Deep Quantitative Proteomics Reveals Extensive Metabolic Reprogramming and Cancer-Like Changes of Ectopic Endometriotic Stromal Cells.

作者信息

Kasvandik Sergo, Samuel Külli, Peters Maire, Eimre Margus, Peet Nadežda, Roost Anne Mari, Padrik Lee, Paju Kalju, Peil Lauri, Salumets Andres

机构信息

Proteomics Core Facility, Institute of Technology, University of Tartu , Nooruse 1, Tartu, Estonia.

Competence Centre on Health Technologies , Tiigi 61b, Tartu, Estonia.

出版信息

J Proteome Res. 2016 Feb 5;15(2):572-84. doi: 10.1021/acs.jproteome.5b00965. Epub 2015 Dec 23.

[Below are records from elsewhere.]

(* ===== verification/WsxmrWitness.v ===== *)
(** * The wsXMR tools at concrete runs *)

From stdpp Require Import base gmap list strings.
From Stdlib Require Import ZArith Strings.Byte.
From S2P Require Import Prelude Calls Types TypesProofs Bytes Contracts External Relayer RelayWitness Daemon DaemonWitness Wsxmr.

Open Scope Z_scope.
Open Scope go_scope.

Module WsxmrWitness.
Import RelayWitness Wsxmr WsxmrProofs.

Definition minted : vaultEvent := mkVaultEvent MintInitiated 11 0 [x01].
Definition burned : vaultEvent := mkVaultEvent BurnInitiated 12 0 [x02].
Definition chain0 : list vaultEvent := [minted; burned].

(** A node with these events whose head, errors of its filters and errors of its head are
    functions of the number of the call; it ticks until call [stop]. *)
Definition node (head : nat → Z) (filterFails headFails : nat → bool) (stop : nat) : Answers (@vaultCall refSig) :=
  fun A i c =>
  match c in vaultCall B return B with
  | VDial _ | VBind _ => None
  | VClose | VReport _ => tt
  | VBlockNumber => if headFails i then Err (errorf "timeout") else Ok (head i)
  | VConstant _ => Ok 150
  | VFilter k a b => if filterFails i then Err (errorf "timeout")
                     else Ok (filter (fun e => veKind e = k ∧ a ≤ veBlock e ≤ b) chain0)
  | VSelect => (i <? stop)%nat
  | VBalanceAt _ => Ok (10 ^ 18)
  | VChainID => Ok 1
  | VTransactor _ _ => Ok tt
  | VDeployToken _ => Ok (repeat x57 20, repeat x01 32)
  | VDeployManager _ _ _ _ => Ok (repeat x58 20, repeat x02 32)
  | VSetVaultManager _ _ => Ok (repeat x03 32)
  | VAwaitReceipt _ => Ok tt
  end.

Definition never (i : nat) : bool := false.
Definition watch0 : caller (@vaultCall refSig) unit := mkCaller tt 0 [].

(** The head goes from 10 to 12 before the second tick. *)
Definition steady (i : nat) : Z := if (i <? 4)%nat then 10 else 12.

#[local] Instance steadyNode : VaultNode (Answers0 := node steady never never 20) chain0 steady.
Proof.
  split.
  - apply (bool_decide_unpack _). reflexivity.
  - intros i j Hij. unfold steady. destruct (Nat.ltb_spec i 4), (Nat.ltb_spec j 4); lia.
  - done.
  - intros i k a b es. cbn. by intros [= <-].
Qed.

Lemma watch0_upTo last : upTo last watch0.
Proof. split; [constructor|]. by intros e ?%not_elem_of_nil. Qed.

Lemma monitor_reports_at_most_once_witness :
  NoDup (reported (monitorLoop (Answers0 := node steady never never 20) 9 10 watch0).2).
Proof.
  apply (monitor_reports_at_most_once (Answers0 := node steady never never 20) chain0 steady 9 10 watch0 (watch0_upTo 10)).
Defined.

Example steady_reports_both :
  reported (monitorLoop (Answers0 := node steady never never 20) 9 10 watch0).2 = [burned; minted].
Proof. vm_compute. reflexivity. Qed.

(** The head moves from 10 to 12 between the two calls of a tick: what the new blocks hold
    is never reported. *)
Example blocks_between_calls_are_missed :
  let run := monitorLoop (Answers0 := node (fun i => if (i <? 2)%nat then 10 else 12) never never 20) 9 10 watch0 in
  run.1 = Done tt ∧ reported run.2 = [].
Proof. vm_compute. done. Qed.

(** A filter fails at the tick that should report the events; the next ticks start behind
    them. *)
Example failed_filter_loses_events :
  let run := monitorLoop (Answers0 := node (fun _ => 12) (fun i => (i <? 3)%nat) never 20) 9 10 watch0 in
  run.1 = Done tt ∧ reported run.2 = [].
Proof. vm_compute. done. Qed.

(** The second call for the head fails: the events are reported again. *)
Example failed_head_repeats_events :
  reported (monitorLoop (Answers0 := node (fun _ => 12) never (fun i => (i =? 10)%nat) 20) 9 10 watch0).2
    = [burned; minted; burned; minted].
Proof. vm_compute. reflexivity. Qed.

Lemma deployed_protocol_is_linked_witness : ∃ cid h1 h2 h3, since watch0
  (DeployWsXMRProtocol (Answers0 := node steady never never 20) (repeat x21 20 : @EthKey refSig) (repeat x0a 20)
     (repeat x0b 20) (repeat x21 20) watch0).2 (reverse
    [Ev VChainID (Ok cid); Ev (VTransactor (repeat x21 20 : @EthKey refSig) cid) (Ok tt);
     Ev (VDeployToken (repeat x21 20)) (Ok (repeat x57 20, h1));
     Ev (VAwaitReceipt h1) (Ok tt);
     Ev (VDeployManager (repeat x57 20) (repeat x0a 20) (repeat x0b 20) (repeat x21 20)) (Ok (repeat x58 20, h2));
     Ev (VAwaitReceipt h2) (Ok tt); Ev (VBind (repeat x57 20)) None;
     Ev (VSetVaultManager (repeat x57 20) (repeat x58 20)) (Ok h3); Ev (VAwaitReceipt h3) (Ok tt)]).
Proof.
  apply (deployed_protocol_is_linked (Answers0 := node steady never never 20) (repeat x21 20 : @EthKey refSig)
    (repeat x0a 20) (repeat x0b 20) (repeat x21 20) (repeat x57 20) (repeat x58 20) watch0). reflexivity.
Defined.

End WsxmrWitness.
(* ===== verification/MakerProofs.v ===== *)
(** * Theorems about the XMR maker's swap *)

From stdpp Require Import base gmap list strings.
From Stdlib Require Import ZArith Strings.Byte.
From S2P Require Import Prelude Coins Types Swap Offers Bytes Crypto Contracts External Maker TraceLogic.

Open Scope Z_scope.
Open Scope go_scope.

Module MakerProofs.
Import Maker.

(** ** What matters on the trace *)

Section observations.
Context `{TypesLib} `{CryptoLib}.

(** The maker sends XMR. *)
Definition isSend (o : obs) : bool :=
  match o with Obs (XMRTransfer _ _ _) _ => true | _ => false end.

(** The maker hands out the secret that unlocks its half of the XMR. *)
Definition isReveal (o : obs) : bool :=
  match o with
  | Obs (SenderClaim _ _) _ | Obs (SubmitClaimToRelayer _ _ _ _) _ => true
  | _ => false
  end.

(** The status XMRLocked was written to the database. *)
Definition isLockRecord (o : obs) : bool :=
  match o with Obs (PutSwap i) (Ok _) => bool_decide (iStatus i = XMRLocked) | _ => false end.

(** The status XMRLocked could not be written to the database. *)
Definition isLockUnrecorded (o : obs) : bool :=
  match o with Obs (PutSwap i) (Err _) => bool_decide (iStatus i = XMRLocked) | _ => false end.

Definition inert (o : obs) : bool := negb (isSend o || isReveal o).

Lemma isDbObs_inert o : isDbObs o = true → inert o = true.
Proof. destruct o as [A c a]. by destruct c. Qed.

End observations.

(** ** The protocol the maker follows, abstractly

    [protocol ph new ph'] accepts the observations [new], the latest first.
    XMR is sent once, from the phase [Recorded] that a successful writing of
    XMRLocked enters.  The secret is only handed out once the XMR was sent
    ([Holding]), or after XMRLocked could not be written, when no XMR is sent any
    more ([Unrecorded]).  A swap that is over does neither. *)

Inductive Phase : Type := Waiting | Recorded | Unrecorded | Holding | Over.

Inductive protocol `{TypesLib} `{CryptoLib} : Phase → list obs → Phase → Prop :=
| p_nil ph : protocol ph [] ph
| p_inert ph new ph' o : protocol ph new ph' → inert o = true → protocol ph (o :: new) ph'
| p_record ph new o : protocol ph new Waiting → isLockRecord o = true → protocol ph (o :: new) Recorded
| p_unrecorded ph new o : protocol ph new Waiting → isLockUnrecorded o = true → protocol ph (o :: new) Unrecorded
| p_send ph new o : protocol ph new Recorded → isSend o = true → protocol ph (o :: new) Holding
| p_reveal ph new ph' o : protocol ph new ph' → ph' = Holding ∨ ph' = Unrecorded →
    isReveal o = true → protocol ph (o :: new) ph'
| p_end ph new ph' : protocol ph new ph' → protocol ph new Over.

(** The phases a swap can be in, by the event it expects. *)
Definition phaseOf (e : EventType) (ph : Phase) : Prop :=
  match e with
  | EventETHLockedType => ph = Waiting
  | EventContractReadyType => ph = Holding ∨ ph = Unrecorded
  | _ => ph = Over
  end.

(** Every [p] of a trace comes after some [q] (the latest observation is the first). *)
Definition preceded {A} (q p : A → bool) (l : list A) : Prop :=
  ∀ post o pre, l = post ++ o :: pre → p o = true → existsb q pre = true.

Lemma preceded_cons {A} (q p : A → bool) o l :
  preceded q p l → (p o = true → existsb q l = true) → preceded q p (o :: l).
Proof.
  intros Hl Ho [|o' post] o'' pre Heq Hp; simplify_list_eq; [auto | eauto].
Qed.

Lemma preceded_nil {A} (q p : A → bool) : preceded q p [].
Proof. intros [|? ?] o pre; discriminate. Qed.

Section protocol_facts.
Context `{TypesLib} `{CryptoLib}.

Lemma protocol_app ph new ph' new' ph'' :
  protocol ph new ph' → protocol ph' new' ph'' → protocol ph (new' ++ new) ph''.
Proof. intros H1 H2. induction H2; simpl; eauto using protocol. Qed.

Lemma protocol_inert ph new : forallb inert new = true → protocol ph new ph.
Proof.
  induction new as [|o new IH]; simpl; intros Hn; [constructor |].
  apply andb_true_iff in Hn as [Ho Hn]. constructor; auto.
Qed.

Lemma protocol_over new ph : protocol Over new ph → ph = Over ∧ forallb inert new = true.
Proof.
  intros Hp. remember Over as ph0 eqn:E.
  induction Hp; subst; simpl; auto; destruct IHHp as [? Hn]; auto; subst; try discriminate.
  - rewrite H1, Hn. auto.
  - destruct H1; discriminate.
Qed.

Lemma inert_classes o :
  inert o = true → isSend o = false ∧ isReveal o = false.
Proof. unfold inert. by destruct (isSend o), (isReveal o). Qed.

Lemma send_classes o : isSend o = true → isReveal o = false.
Proof. destruct o as [A c a]. by destruct c. Qed.

Lemma record_inert o : isLockRecord o = true ∨ isLockUnrecorded o = true → inert o = true.
Proof. intros Ho. destruct o as [A c a]. destruct c; simpl in Ho; auto; by destruct Ho. Qed.

(** The secret is handed out after the XMR was sent. *)
Definition revealsAfterSend (new : list obs) : Prop := preceded isSend isReveal new.

(** No XMR is sent, and the secret is handed out after XMRLocked could not be written. *)
Definition revealsUnsent (new : list obs) : Prop :=
  existsb isSend new = false ∧ preceded isLockUnrecorded isReveal new.

(** What the observations say of the phase they lead to, from [Waiting]. *)
Definition history (ph : Phase) (new : list obs) : Prop :=
  match ph with
  | Waiting => forallb inert new = true
  | Recorded => existsb isLockRecord new = true ∧ forallb inert new = true
  | Unrecorded => existsb isLockUnrecorded new = true ∧ revealsUnsent new
  | Holding => existsb isSend new = true ∧ revealsAfterSend new
  | Over => revealsAfterSend new ∨ revealsUnsent new
  end.

Lemma preceded_inert q p new :
  (∀ o, inert o = true → p o = false) → forallb inert new = true → preceded q p new.
Proof.
  intros Hp Hin post o pre -> Ho. rewrite forallb_app in Hin. apply andb_true_iff in Hin as [_ Hin].
  simpl in Hin. apply andb_true_iff in Hin as [Hi _]. apply Hp in Hi. congruence.
Qed.

Lemma inert_unsent new : forallb inert new = true → existsb isSend new = false.
Proof.
  induction new as [|o new IH]; simpl; [done |]. intros [Ho Hn]%andb_true_iff.
  apply inert_classes in Ho as [-> _]. auto.
Qed.

Lemma history_inert ph new o : history ph new → inert o = true → history ph (o :: new).
Proof.
  intros Hh Hi. pose proof (inert_classes _ Hi) as [Hs Hr].
  assert (∀ q, preceded q isReveal new → preceded q isReveal (o :: new)) as Hp
    by (intros q Hq; apply preceded_cons; [done | congruence]).
  destruct ph; unfold history, revealsUnsent, revealsAfterSend in *; simpl; rewrite ?Hi, ?Hs; simpl;
    intuition (rewrite ?orb_true_iff; auto).
Qed.

Lemma history_end ph new : history ph new → history Over new.
Proof.
  assert (forallb inert new = true → revealsAfterSend new) as Hi
    by (apply preceded_inert; intros o Ho; by apply inert_classes).
  destruct ph; simpl; tauto.
Qed.

Lemma history_reveal ph new o :
  history ph new → ph = Holding ∨ ph = Unrecorded → isReveal o = true → history ph (o :: new).
Proof.
  assert (isReveal o = true → isSend o = false) as Ho by (destruct o as [A c a]; by destruct c).
  intros Hh [-> | ->] Hr; simpl in *; unfold revealsAfterSend, revealsUnsent in *; simpl.
  - destruct Hh as [H1 H2]. split; [by rewrite H1, orb_true_r | by apply preceded_cons].
  - destruct Hh as (H1 & H2 & H3). rewrite H1, H2, Ho, orb_true_r by done.
    split; [done |]. split; [done | by apply preceded_cons].
Qed.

DOI:10.1021/acs.jproteome.5b00965
PMID:26654049
Abstract

Endometriosis is a prevalent health condition in women of reproductive age characterized by ectopic growth of endometrial-like tissue in the extrauterine environment. Thorough understanding of the molecular mechanisms underlying the disease is still incomplete. We dissected eutopic and ectopic endometrial primary stromal cell proteomes to a depth of nearly 6900 proteins using quantitative mass spectrometry with a spike-in SILAC standard. Acquired data revealed metabolic reprogramming of ectopic stromal cells with extensive upregulation of glycolysis and downregulation of oxidative respiration, a widespread metabolic phenotype known as the Warburg effect and previously described in many cancers. These changes in metabolism are additionally accompanied by attenuated aerobic respiration of ectopic endometrial stromal cells as measured by live-cell oximetry and by altered mRNA levels of respective enzyme complexes. Our results additionally highlight other molecular changes of ectopic endometriotic stromal cells indicating reduced apoptotic potential, increased cellular invasiveness and adhesiveness, and altered immune function. Altogether, these comprehensive proteomics data refine the current understanding of endometriosis pathogenesis and present new avenues for therapies.

摘要

子宫内膜异位症是育龄期女性的一种常见健康状况,其特征是子宫外环境中出现类似子宫内膜组织的异位生长。对该疾病潜在分子机制的全面了解仍不完整。我们使用带有内标SILAC标准的定量质谱分析法,对正常位置和异位的子宫内膜原发性基质细胞蛋白质组进行了深度分析,鉴定出了近6900种蛋白质。获得的数据显示,异位基质细胞发生了代谢重编程,糖酵解广泛上调,氧化呼吸下调,这是一种广泛存在的代谢表型,称为瓦伯格效应,此前在许多癌症中都有描述。通过活细胞血氧测定法以及各酶复合物mRNA水平的改变测量发现,这些代谢变化还伴随着异位子宫内膜基质细胞有氧呼吸减弱。我们的研究结果还突出了异位子宫内膜异位基质细胞的其他分子变化,表明其凋亡潜力降低、细胞侵袭性和黏附性增加以及免疫功能改变。总之,这些全面的蛋白质组学数据完善了目前对子宫内膜异位症发病机制的理解,并为治疗提供了新途径。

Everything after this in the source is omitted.